The NBA recently announced new 11-year media rights deals with The Walt Disney Company, NBCUniversal, and Amazon, which will serve as the television broadcast homes of live game broadcasts beginning in the 2025-26 season. The deals are reportedly worth a collective $77 billion, representing nearly triple of what the league is said to have received under its current agreement. Warner Bros. Discovery, which owns entities that have broadcast NBA games since the 1984-85 season, is suing the league for breach of contract after it rejected its exercise of matching rights in an attempt to retain these media rights. John Skipper, former president of ESPN who was involved in negotiations for the current media rights deal, delineated his perspective on how the NBA handled such negotiations.

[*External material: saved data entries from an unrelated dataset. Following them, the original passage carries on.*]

(* ===== verification/Streaming.v ===== *)
(** * The streaming session and the decode pass (nanom_shark/streaming.hpp, decode_pass.hpp)

    [StreamingDecodeSession]: the state kept between blocks, its feed
    operations, and the accounts of the caller's buffers ([pins_]); and
    [run_decode_pass], which scans a file and feeds its blocks to a session. No
    JSON sink is attached. *)
From stdpp Require Import gmap.
From S2P Require Import Prelude Parser BytesParsers Combinators Numbers Reflect Segmented Emit Members Pcap Defrag Walk Protocol Visitor.

Record FeedResult := MkFeed { fr_ok : bool; fr_pinned : bool; fr_released : list Z }.

Section Session.
Context {U : Type} (ps : list (protocol U)) (opts : DecodeOptions) (sort : list FragmentSpan -> list FragmentSpan).

Record session := MkSession {
  s_world : world U;
  s_defrag : DefragState;
  s_iface_link : list Z;
  s_pid : Z;
  s_section_little : bool;
  s_tracking : bool;
  s_pins : gmap Z Z
}.

Definition new_session (w : world U) : session := MkSession w (MkDefrag empty_table empty_table) [] 0 true false ∅.

(** ** Buffers *)

(** [unpin]: one pin less on [t]; the last one frees the buffer. *)
Definition unpin (acc : gmap Z Z * list Z) (t : Z) : gmap Z Z * list Z :=
  let (pins, out) := acc in
  if t =? kNoToken then (pins, out)
  else
    match pins !! t with
    | None => (pins, out)
    | Some n => if u32 (n - 1) =? 0 then (delete t pins, out ++ [t]) else (<[t := u32 (n - 1)]> pins, out)
    end.

Definition unpin_all (acc : gmap Z Z * list Z) (ts : list Z) : gmap Z Z * list Z := fold_left unpin ts acc.

Definition release_own_token (released : list Z) (token : Z) : list Z :=
  if token =? kNoToken then released else if bool_decide (token ∈ released) then released else released ++ [token].

(** ** Headers and interfaces *)
Definition feed_shb (M : memory) (s : session) (shb_block : bytes) : option session :=
  let next le := Some (MkSession (s_world s) (s_defrag s) [] (s_pid s) le (s_tracking s) (s_pins s)) in
  match shb_byte_order M (from_bytes shb_block) with
  | Done le _ => next le
  | Err _ => next true
  | Stop _ => None
  end.

Definition feed_idb (M : memory) (s : session) (idb_block : bytes) (le : bool) (declared_length : Z) : option session :=
  let ref := MkBlockRef 0 (if negb (declared_length =? 0) then declared_length else u32 (b_size idb_block)) kIdb Idb le in
  match parse_idb M idb_block ref with
  | Fault _ => None
  | Ok None => Some s
  | Ok (Some idb) =>
      Some (MkSession (s_world s) (s_defrag s) (s_iface_link s ++ [idb_link_type idb]) (s_pid s) (s_section_little s)
              (s_tracking s) (s_pins s))
  end.

(** ** Packets *)

(** The summaries of one table's aged-out entries: their rows, and their
    buffers. *)
Definition report_evicted (ip_version : Z) (acc : world U * (gmap Z Z * list Z)) (x : ReassemblySummary) : world U * (gmap Z Z * list Z) :=
  let (w, pins) := acc in
  ((if negb (s_completion_status x =? 0) then push "datagram" (Datagram (to_datagram_row x ip_version)) w else w),
   unpin_all pins (s_tokens x)).

(** The visitor of one packet. *)
Definition packet_visitor (s : session) (w : world U) (link_type token : Z) (tracking : bool) (pkt : bytes) : visitor U :=
  MkVisitor (MkCtx (Some opts) (s_pid s) 0 false link_type 0 0 0 0 0 pkt 0 0 0 0) 0 false 0 0 token 0
    (if tracking then Some [] else None) (VList []) 0 (if decode_defrag opts then Some (s_defrag s) else None) w.

(** The walk of a packet: the world and tables it leaves, the pins it added and
    the tokens completed datagrams gave back. *)
Definition decode_packet (M : memory) (s : session) (w : world U) (block : bytes) (e : EpbView) (link_type token : Z) (tracking : bool) :
    option (world U * DefragState * Z * list Z) :=
  let poff := payload_file_offset e in
  if decode_l2l3 opts && (poff + caplen e <=? b_size block) then
    let pkt := subspan block poff (caplen e) in
    v ← visit_packet ps opts sort M link_type pkt (packet_visitor s w link_type token tracking pkt);
    Some (v_world v, default (s_defrag s) (v_defrag v), v_pin_count v, default [] (v_retired v))
  else Some (w, s_defrag s, 0, []).

(** [if (pins_added != 0 && token != kNoToken) pins_[token] += pins_added;] *)
Definition add_pins (pins : gmap Z Z) (token n : Z) : gmap Z Z :=
  if negb (n =? 0) && negb (token =? kNoToken) then <[token := u32 (default 0 (pins !! token) + n)]> pins else pins.

Definition feed_epb (M : memory) (s : session) (block : bytes) (le : bool) (token : Z) (k : Kind) (block_file_offset : Z) :
    option (session * FeedResult) :=
  let tracking := s_tracking s || negb (token =? kNoToken) in
  let ref := MkBlockRef 0 (u32 (b_size block)) kEpb k le in
  match parse_epb M block ref with
  | Fault _ => None
  | Ok None =>
      Some (MkSession (s_world s) (s_defrag s) (s_iface_link s) (s_pid s) (s_section_little s) tracking (s_pins s),
            MkFeed false false (release_own_token [] token))
  | Ok (Some e) =>
      let link_type := default 0 (zget (s_iface_link s) (Pcap.interface_id e)) in
      let w := push "packets" (PacketRow (s_pid s) (u64 (block_file_offset + payload_file_offset e)) (caplen e) (origlen e)) (s_world s) in
      r ← decode_packet M s w block e link_type token tracking;
      let '(w, d, pins_added, retired) := r in
      let (t4, out4) := evict_stale (ipv4_defrag opts) (d_ipv4 d) (s_pid s) in
      let (t6, out6) := evict_stale (ipv6_defrag opts) (d_ipv6 d) (s_pid s) in
      let '(w, acc) := fold_left (report_evicted 4) out4 (w, (s_pins s, [])) in
      let '(w, acc) := fold_left (report_evicted 6) out6 (w, acc) in
      let acc := unpin_all (add_pins acc.1 token pins_added, acc.2) retired in
      let pinned := negb (token =? kNoToken) && bool_decide (is_Some (acc.1 !! token)) in
      let released := if pinned then acc.2 else release_own_token acc.2 token in
      Some (MkSession w (MkDefrag t4 t6) (s_iface_link s) (u64 (s_pid s + 1)) (s_section_little s) tracking acc.1,
            MkFeed true pinned released)
  end.

Definition pinned_buffers (s : session) : Z := Z.of_nat (base.size (s_pins s)).

(** ** The whole file *)

(** One block of a scanned file. *)
Definition pass_block (M : memory) (file : bytes) (s : session) (ref : BlockRef) : option session :=
  let off := file_offset ref in
  if b_size file <? off then Some s
  else
    let avail := b_size file - off in
    let want := match kind ref with Idb => Z.max (length_ ref) 28 | _ => length_ ref end in
    let block := subspan file off (Z.min want avail) in
    match kind ref with
    | Shb => feed_shb M s block
    | Idb => feed_idb M s block (little_endian ref) (length_ ref)
    | Epb | PcapRecord => r ← feed_epb M s block (little_endian ref) kNoToken (kind ref) off; Some r.1
    | SimplePacket | Other => Some s
    end.

Inductive pass :=
| Decoded (s : session)
| Corrupt (error : string)
| PassFault.

Definition run_decode_pass (M : memory) (file : bytes) (tables : world U) : pass :=
  match scan_blocks M file [] with
  | Faulted _ => PassFault
  | Malformed _ error => Corrupt error
  | Scanned refs =>
      match fold_left (fun r ref => s ← r; pass_block M file s ref) refs (Some (new_session tables)) with
      | Some s => Decoded s
      | None => PassFault
      end
  end.
End Session.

After David Samson opined that NBA Commissioner Adam Silver planned to not do a deal with Warner Bros. Discovery and TNT Sports from the beginning, Skipper pushed back and defended the league. While he concurred with the point that the league wanted to add a third media rights package, he does not think that Silver entered these discussions with the intent to eliminate Warner Bros. Discovery. The company exited its exclusive, 90-day negotiating window without reaching a deal, after which discussions are reported to have commenced with Comcast’s NBCUniversal to bring the league back to its airwaves for the first time since 2002.
“The emergence of NBC probably changed all that calculus, but I do believe that [Silver] did make an offer to WBD,” Skipper said on the latest edition of The Sporting Class. “‘Yes, you can renew what you have now or most of what you have now for the following number,’ and it’s been reported that that number was around $2.3 billion, so I think he pivoted when they said ‘No,’ and again, it’s been reported that they thought that $2.1 billion was the most they would pay.”
Samson articulated that making such a pivot to closing deals with The Walt Disney Company, NBCUniversal and Amazon does not usually occur in a quick manner. The lack of genuine worry regarding the lawsuit from Warner Bros. Discovery and Silver’s ability to announce the deal with press releases and quotes indicate to Samson that there had been groundwork laid during the exclusive negotiating period. This led Skipper to ask why the NBA ostensibly presented Warner Bros. Discovery with a monetary figure that would allow them to retain broadcast rights.
“Have you ever made an offer to someone that you know they can’t accept or they won’t accept?,” Samson asked. “Sometimes it’s a lowball, sometimes it’s that you’re making them do something you know they can’t do, and that’s the whole case we’re in right now.”
Although the conversation being held was largely speculative, Skipper presumed that the league made a good-faith offer to Warner Bros. Discovery. The verbiage of ‘good faith’ was used in the lawsuit, which the NBA has until Aug. 12 to file answering papers. Warner Bros. Discovery contends that it matched the Amazon offer in accordance with provisions under its current agreements and is seeking preliminary and permanent injunctive relief to prohibit the NBA from licensing the broadcast rights to a third party.
The lawsuit particularly asserts that the definition of “non-broadcast television” includes methods of television, video distribution or transmission other than broadcast television “whether now known or hereafter developed.” Moreover, it states that TBS, a Warner Bros. Discovery subsidiary, has the right to match a third-party offer for NBA game rights “via any specific form of combined audio and video distribution.” The plaintiffs allege that the league intentionally delayed sending offers from Amazon and NBCUniversal to TBS in order to script provisions intended to impede the exercise of matching rights.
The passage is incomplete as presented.